Понравилась Абдуле речь ведущего.

— Как тебя зовут?

Да у нас на Руси каждый второй Иван. Иваном зовут.

— Карашо, Иван! Скажи своим: веду я вас к себе домой. Мне хан землю пожаловал. На той земле хочу я сад посадить и пчел завести. Моя земля неподалеку от аула Османчик. В Османчике все пчеловоды: лучший мед в Крыму. Никому они свой мед не продают, весь отправляют ко двору султана, в Истамбул. Пчеловоды золотые, а люди — глиняные. На каждого нового человека по-волчьи глядят. Разговоров не разговаривают, боятся свои пчелиные секреты выдать…

Я рад, что мне русские достались. Люди вы большие, сильные. И с пчелой обращаться умеете. У русских много меда. Правду говорю?

— Правду.

— А продать вас в Кафе невыгодно было. Мы Кафу взяли и сожгли. Купцов пограбили. Сегодня в Кафе за рабов платят гроши.

Разговорился Абдул, размечтался.

— Коли вы работать будете хорошо, ульи устроите, пчел разведете, я вас кормить хорошо буду… А девицу, хоть и не полячка она и не черкешенка, хану подарю. Он мне за нее еще земли даст. Коли за коня дал, за такую красавицу непременно пожалует или землю, или колодец.

— Если ты к самому хану в дом ходишь, кого ж тогда боишься? От кого прячешь нас?

— В праздники крымский хан любому человеку доступен, знатному и незнатному. Я в сейменах служу.

— Это как у нас — стрельцы, что ли?

— Да, вроде того. Только ваши стрельцы в разных городах живут.

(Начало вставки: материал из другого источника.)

(** The stretch of [n] groups from log unit [u] on. *)
Definition stretch_at (maps : list vmap) (log log_internal u lo : Z) (ol : option Z) (n : nat) : Prop :=
  spans maps (log + 8 * u) lo (64 * Z.of_nat n) /\ aligned 8 lo /\ 2 * TASVIR_SIZE_DATA <= lo /\
  match ol with
  | None => log_internal = 0
  | Some b => log_internal <> 0 /\ spans maps (log_internal + 8 * u) b (64 * Z.of_nat n)
  end.

Lemma stretch_at_S maps log log_internal u lo ol n :
  stretch_at maps log log_internal u lo ol (S n) ->
  group_at maps log log_internal u lo ol /\
  stretch_at maps log log_internal (u + 8) (lo + 64) ((fun b => b + 64) <$> ol) n.
Proof.
  intros (Hs & Hlo & Hge & Hol). split.
  - repeat split; try done.
    + intros i Hi. apply Hs. lia.
    + destruct ol as [b|]; [|done]. destruct Hol as [H0 Hsb]. split; [done|].
      intros i Hi. apply Hsb. lia.
  - assert (Hsh : forall a o, spans maps (a + 8 * u) o (64 * Z.of_nat (S n)) ->
      spans maps (a + 8 * (u + 8)) (o + 64) (64 * Z.of_nat n)).
    { intros a o H. replace (a + 8 * (u + 8)) with (a + 8 * u + 64) by lia.
      apply (spans_sub _ _ _ _ 64 _ H); lia. }
    split; [by apply Hsh|]. split; [align|]. split; [lia|].
    destruct ol as [b|]; [|done]. destruct Hol as [H0 Hsb]. split; [done|]. by apply Hsh.
Qed.

Lemma seqZ_groups u n :
  ((fun g => u + 8 * g) <$> seqZ 0 (Z.of_nat (S n)))
  = u :: ((fun g => u + 8 + 8 * g) <$> seqZ 0 (Z.of_nat n)).
Proof.
  rewrite seqZ_cons by lia. cbn [fmap list_fmap]. f_equal; [lia|].
  replace (Z.pred (Z.of_nat (S n))) with (Z.of_nat n) by lia.
  change (Z.succ 0) with (1 + 0). rewrite <- fmap_add_seqZ, <- list_fmap_compose.
  apply list_fmap_ext. intros i x _. cbn. lia.
Qed.

Lemma parse_groups_runs fuel d h log log_internal x0 x1 w :
  has_tdata w -> 0 <= x0 -> x1 <= nr_lines ->
  forall n u lo ol k m l,
  stretch_at (w_maps w) log log_internal u lo ol n ->
  apart ol (64 * Z.of_nat n) x0 x1 ->
  Forall (fun v => 0 <= v < 2 ^ 64) (words m lo (8 * n)) ->
  walker_ok (512 * Z.of_nat n) k -> wk_lbits1 k + 512 * Z.of_nat n < 2 ^ 26 ->
  x0 <= wk_offset_scaled k -> walk_pos k + 512 * Z.of_nat n <= x1 ->
  0 <= sl_cnt l < 256 -> Forall (item_in x0 x1) (items l) -> 0 <= sl_changed l ->
  sl_changed l + 64 * (item_sum (items l) + wk_lbits1 k + 512 * Z.of_nat n) < 2 ^ 31 ->
  let bs := group_bits (words m lo (8 * n)) in
  exists m' l' e,
    parse_groups fuel d h log log_internal 0 false k
      ((fun g => u + 8 * g) <$> seqZ 0 (Z.of_nat n)) (with_sync w m l)
    = Done ((walks bs k).1, with_sync w m' l') /\
    scanned m m' lo ol (64 * Z.of_nat n) e /\ items l ++ (walks bs k).2 = e ++ items l' /\
    sl_changed l' = sl_changed l + 64 * item_sum e /\ 0 <= sl_cnt l' < 256 /\
    Forall (item_in x0 x1) e /\ Forall (item_in x0 x1) (items l') /\
    x0 <= wk_offset_scaled (walks bs k).1.
Proof.
  intros Hi Hx0 Hx1 n. induction n as [|n IH];
    intros u lo ol k m l Hst Ha Hws Hk H26 Hko Hkp Hc Hits Hch Hchb bs.
  - exists m, l, []. cbn. rewrite app_nil_r.
    split_and!; try done; try lia; try constructor. apply copied_scanned, copied_nil.
  - pose proof Hst as (_ & Hlo & Hge & _). apply stretch_at_S in Hst as [Hgr Hst].
    unfold bs. clear bs. replace (8 * S n)%nat with (8 + 8 * n)%nat in * by lia.
    rewrite words_app in *. change (8 * Z.of_nat 8) with 64 in *.
    rewrite group_bits_app, walks_app. apply Forall_app in Hws as [Hws1 Hws2].
    set (bs1 := group_bits (words m lo 8)). set (bs2 := group_bits (words m (lo + 64) (8 * n))).
    assert (Hbs1 : length bs1 = 512%nat) by (unfold bs1; by rewrite group_bits_length, length_words).
    assert (Hg : group_ok (words m lo 8)) by (split; [apply length_words|done]).
    destruct (parse_group_runs fuel d h log log_internal u lo ol x0 x1 w k m l)
      as (m1 & l1 & e1 & E1 & S1 & I1 & C1 & N1 & F1 & G1 & O1); try done.
    { eapply apart_le; [exact Ha|lia]. }
    { unfold walker_ok in *. lia. }
    { lia. }
    { lia. }
    { lia. }
    fold bs1 in E1, I1, O1.
    rewrite seqZ_groups. cbn [parse_groups]. unfold mbind, cmd_bind. rewrite E1.
    pose proof (walks_pos bs1 k) as Hp1. rewrite Hbs1 in Hp1.
    pose proof (walks_ok (512 * Z.of_nat n) bs1 k ltac:(lia)) as Hk1. rewrite Hbs1 in Hk1.
    destruct (walks_sum bs1 k) as [Hsum _]; [rewrite Hbs1; unfold walker_ok in *; lia|rewrite Hbs1; lia|].
    pose proof (popcount_range bs1) as Hpop. rewrite Hbs1 in Hpop.
    pose proof (item_sum_nonneg _ _ _ G1) as Hnn1.
    destruct (walks bs1 k) as [k1 em1]. cbn [fst snd] in *.
    specialize (Hk1 ltac:(unfold walker_ok in *; lia)).
    assert (Hsum1 : item_sum e1 + item_sum (items l1) + wk_lbits1 k1
                    = item_sum (items l) + wk_lbits1 k + popcount bs1).
    { apply (f_equal item_sum) in I1. rewrite !item_sum_app in I1. lia. }
    pose proof (item_sum_nonneg _ _ _ F1) as Hnne. pose proof (item_sum_nonneg _ _ _ Hits) as Hnn0.
    assert (Hem1 : 0 <= item_sum em1).
    { assert (Forall (item_in x0 x1) (items l ++ em1)) as H by (rewrite I1; by apply Forall_app).
      apply Forall_app in H as [_ H]. by eapply item_sum_nonneg. }
    assert (Hw2 : words m1 (lo + 64) (8 * n) = words m (lo + 64) (8 * n)).
    { eapply scanned_words; [exact S1|eapply apart_le; [exact Ha|lia]|done|done|lia|lia]. }
    destruct (IH (u + 8) (lo + 64) ((fun b => b + 64) <$> ol) k1 m1 l1)
      as (m2 & l2 & e2 & E2 & S2 & I2 & C2 & N2 & F2 & G2 & O2); try eassumption; try lia.
    { eapply (apart_sub ol _ 64); [exact Ha|lia|lia|done|lia]. }
    { by rewrite Hw2. }
    rewrite Hw2 in E2, I2, O2. fold bs2 in E2, I2, O2. rewrite E2.
    destruct (walks bs2 k1) as [k2 em2]. cbn [fst snd] in *.
    exists m2, l2, (e1 ++ e2). split; [done|]. split.
    { replace (64 * Z.of_nat (S n)) with (64 + 64 * Z.of_nat n) in * by lia.
      eapply scanned_app; [exact S1|exact S2|exact Ha|done..| | | | | |]; done || lia. }
    split. { by rewrite app_assoc, I1, <- !app_assoc, I2. }
    rewrite item_sum_app. split_and!; try eassumption; try lia. by apply Forall_app.
Qed.
(** The signed difference of two sequence numbers. *)
Lemma diff_small s b : 0 <= b - s < 2 ^ 31 -> i32 (u64 (b - s)) = b - s.
Proof. intros H. rewrite u64_small by lia. apply i32_small. lia. Qed.

Lemma pending_bound pcs : total pending pcs <= Z.of_nat (length pcs).
Proof.
  induction pcs as [|q pcs IH]; [done|]. rewrite total_cons. cbn [length]. assert (pending q <= 1) by (by destruct q). lia.
Qed.

(** The sums over the threads when thread [i] moves from [p] to [p']. *)
Ltac barrier_facts pcs i p p' Hi :=
  pose proof (total_insert pending pcs i p p' Hi) as Hp; pose proof (total_insert releasing pcs i p p' Hi) as Hr;
  pose proof (total_lookup pending pcs i p pending_nonneg Hi) as Hpl; pose proof (total_lookup releasing pcs i p releasing_nonneg Hi) as Hrl;
  pose proof (total_nonneg releasing pcs releasing_nonneg) as Hr0; pose proof (pending_bound pcs) as Hpn.

(** A step while the round is open. *)
Lemma open_step seq late spurious b pcs i p p' b' :
  0 <= seq -> seq + 2 < 2 ^ 64 -> Z.of_nat (length pcs) < 2 ^ 64 ->
  b_seq b = seq -> b_cnt b = total pending pcs -> total releasing pcs <= 1 -> (total releasing pcs = 1 -> b_cnt b = 0) ->
  (forall i r, pcs !! i <> Some (BRet r)) ->
  pcs !! i = Some p -> barrier_step seq late spurious p b = (p', b') -> bphase seq b' (<[i := p']> pcs).
Proof.
  intros Hs Hs2 Hn E Ec H1 H2 H3 Hi Hst. barrier_facts pcs i p p' Hi.
  destruct p; cbn [barrier_step] in Hst; rewrite ?E, ?Z.eqb_refl in Hst; cbn [pending releasing] in *.
  - injection Hst as <- <-. apply phase_open; cbn [pending releasing] in *; try lia.
    intros j r. by apply insert_not.
  - injection Hst as <- <-. rewrite u64_small by lia.
    destruct (Z.eqb_spec (b_cnt b) 1); cbn [pending releasing] in *;
      (apply phase_open; cbn; [done|lia|lia|lia|]; intros j r; by apply insert_not).
  - injection Hst as <- <-. rewrite u64_small by lia. apply phase_success; cbn [b_seq pending releasing] in *; try lia.
    intros j. by apply insert_not.
  - rewrite diff_small, Z.sub_diag in Hst by lia. cbn in Hst. injection Hst as <- <-.
    apply phase_open; cbn [pending releasing] in *; try lia. intros j r. by apply insert_not.
  - injection Hst as <- <-. destruct late; apply phase_open; cbn [pending releasing] in *; try lia;
      intros j r; by apply insert_not.
  - destruct spurious; cbn [negb andb] in Hst; injection Hst as <- <-.
    + apply phase_open; cbn [pending releasing] in *; try lia. intros j r. by apply insert_not.
    + rewrite u64_small by lia. apply phase_failure; cbn [b_seq]; rewrite ?diff_small by lia; [lia..|].
      intros j. by apply insert_not.
  - by destruct (H3 i r).
Qed.
Lemma pc_ok_insert q s' : s_offset s <= s_offset s' -> pc_ok L s' q -> Forall (pc_ok L s') (<[i := q]> ps).
Proof.
  intros Hle Hq. apply Forall_insert; [|done]. eapply List.Forall_impl; [|apply (ji_pc _ _ _ _ _ Hj)]. intros r. by apply pc_ok_mono.
Qed.

Lemma held_bounds : 0 <= jsum (held L B) ps /\ held L B p <= jsum (held L B) ps /\ 0 <= jsum updating ps /\ updating p <= jsum updating ps.
Proof.
  assert (Forall (fun p => 0 <= held L B p) ps) as Hheld
    by (eapply List.Forall_impl; [|apply (ji_pc _ _ _ _ _ Hj)]; intros q; apply pc_ok_held).
  assert (Forall (fun p => 0 <= updating p) ps) as Hupd by (apply Forall_forall; intros q _; by destruct q).
  split; [by apply jsum_nonneg|]. split; [by eapply jsum_lookup|]. split; [by apply jsum_nonneg|by eapply jsum_lookup].
Qed.

(** A step that only moves the thread; the first stage may be declared done
    once the end of the log is reached. *)
Lemma jinv_move p' d :
  (d = true -> L <= s_offset s) -> held L B p' = held L B p -> updating p' = updating p -> scanning p' = scanning p -> pc_ok L s p' ->
  jinv L B (s <| s_done1 := d |>) (<[i := p']> ps) k.
Proof.
  intros Hd E1 E2 E3 Hp. pose proof (jsum_insert (held L B) ps i p p' Hi) as Hh. pose proof (jsum_insert updating ps i p p' Hi) as Hu.
  pose proof (in_flight_insert ps i p p' Hi) as Hf. rewrite E3 in Hf. apply Permutation_app_inv_l in Hf.
  destruct Hj. split; try done; cbn [s_offset s_seen s_done1 s_done2 s_scans s_updates s_fetches set_field]; try lia; [by rewrite Hf|].
  apply pc_ok_insert; [done|by destruct p'].
Qed.

End thread.

(** The sums over the threads and the chunks in flight when thread [i] moves
    to [p'], and the invariant taken apart. *)
Ltac thread_facts Hj Hi p' :=
  pose proof (pc_ok_here _ _ _ _ _ Hj Hi) as Hp; pose proof (held_bounds _ _ _ _ _ Hj Hi) as (Hb0 & Hhl & Hu0 & Hul);
  pose proof (jsum_insert (held L B) _ _ _ p' Hi) as Hh; pose proof (jsum_insert updating _ _ _ p' Hi) as Hu;
  pose proof (in_flight_insert _ _ _ p' Hi) as Hf; pose proof (fun i => pc_ok_insert _ _ _ i Hj) as Hins;
  destruct Hj as [Hk Hkf Ho Hseen H0 Hd1 Hsc Hup Hup0 Hd2 Hpc].

Lemma jinv_fetch s ps k i seen :
  B * (k + 1) < 2 ^ 64 -> jinv L B s ps k -> ps !! i = Some (JFetch seen) ->
  jinv L B (s <| s_offset := u64 (s_offset s + B) |> <| s_fetches := s_fetches s + 1 |>)
    (<[i := if s_offset s <? L then JScan seen (s_offset s) else JExit seen]> ps) (k + 1).
Proof.
  intros Hw Hj Hi. set (p' := if _ <? _ then _ else _). thread_facts Hj Hi p'.
  rewrite u64_small by nia.
  pose proof (taken_step k Hk) as Ht. rewrite <- Ho in Ht. subst p'. cbn [pc_ok] in Hp.
  destruct (Z.ltb_spec (s_offset s) L); cbn [held updating scanning app] in *.
  all: split; cbn [s_offset s_seen s_done1 s_done2 s_scans s_updates s_fetches set_field] in *; try done; try lia;
    try (intros Hd; specialize (Hd1 Hd); lia); try (apply Hins; cbn; lia).
  - rewrite Ht, Hf, <- Hsc, <- Permutation_cons_append. symmetry. apply Permutation_middle.
  - by rewrite Ht, Hf, app_nil_r.
Qed.

Lemma jinv_scan s ps k i seen off :
  jinv L B s ps k -> ps !! i = Some (JScan seen off) ->
  jinv L B (s <| s_scans := s_scans s ++ [off] |>) (<[i := JLoop (u64 (seen + Z.min B (L - off)))]> ps) k.
Proof.
  intros Hj Hi. thread_facts Hj Hi (JLoop (u64 (seen + Z.min B (L - off)))). cbn [held updating scanning app pc_ok] in *.
  rewrite u64_small in * by lia.
  split; cbn [s_offset s_seen s_done1 s_done2 s_scans s_updates s_fetches set_field] in *; try done; try lia; [|apply Hins; cbn; lia].
  rewrite <- app_assoc. cbn. by rewrite Hf.
Qed.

Собрать их русский царь быстро не умеет. А у нашего царя войско всегда под рукой. Сегодня скажет, сегодня и в поход пойдем.

— Стало быть, ты не из больно простых?

— Ну, теперь-то у меня земля. На рамазан подарил я хану коня валашского. Сам его добыл, десятерых стоит. Хан меня и пожаловал… Только нас, пожалованных, много. Мурзы дочерей за нас не отдают. Для них это зазорно. А веду я вас тайком потому, что хан из войска теперь никого не отпускает. Он турецкого бейлербея велел задавить. Султан на то разгневается, нового хана пошлет в Крым, а Инайет Гирей собирается его перенять и не пустить… Меня мой юзбаши[11] домой тайно послал.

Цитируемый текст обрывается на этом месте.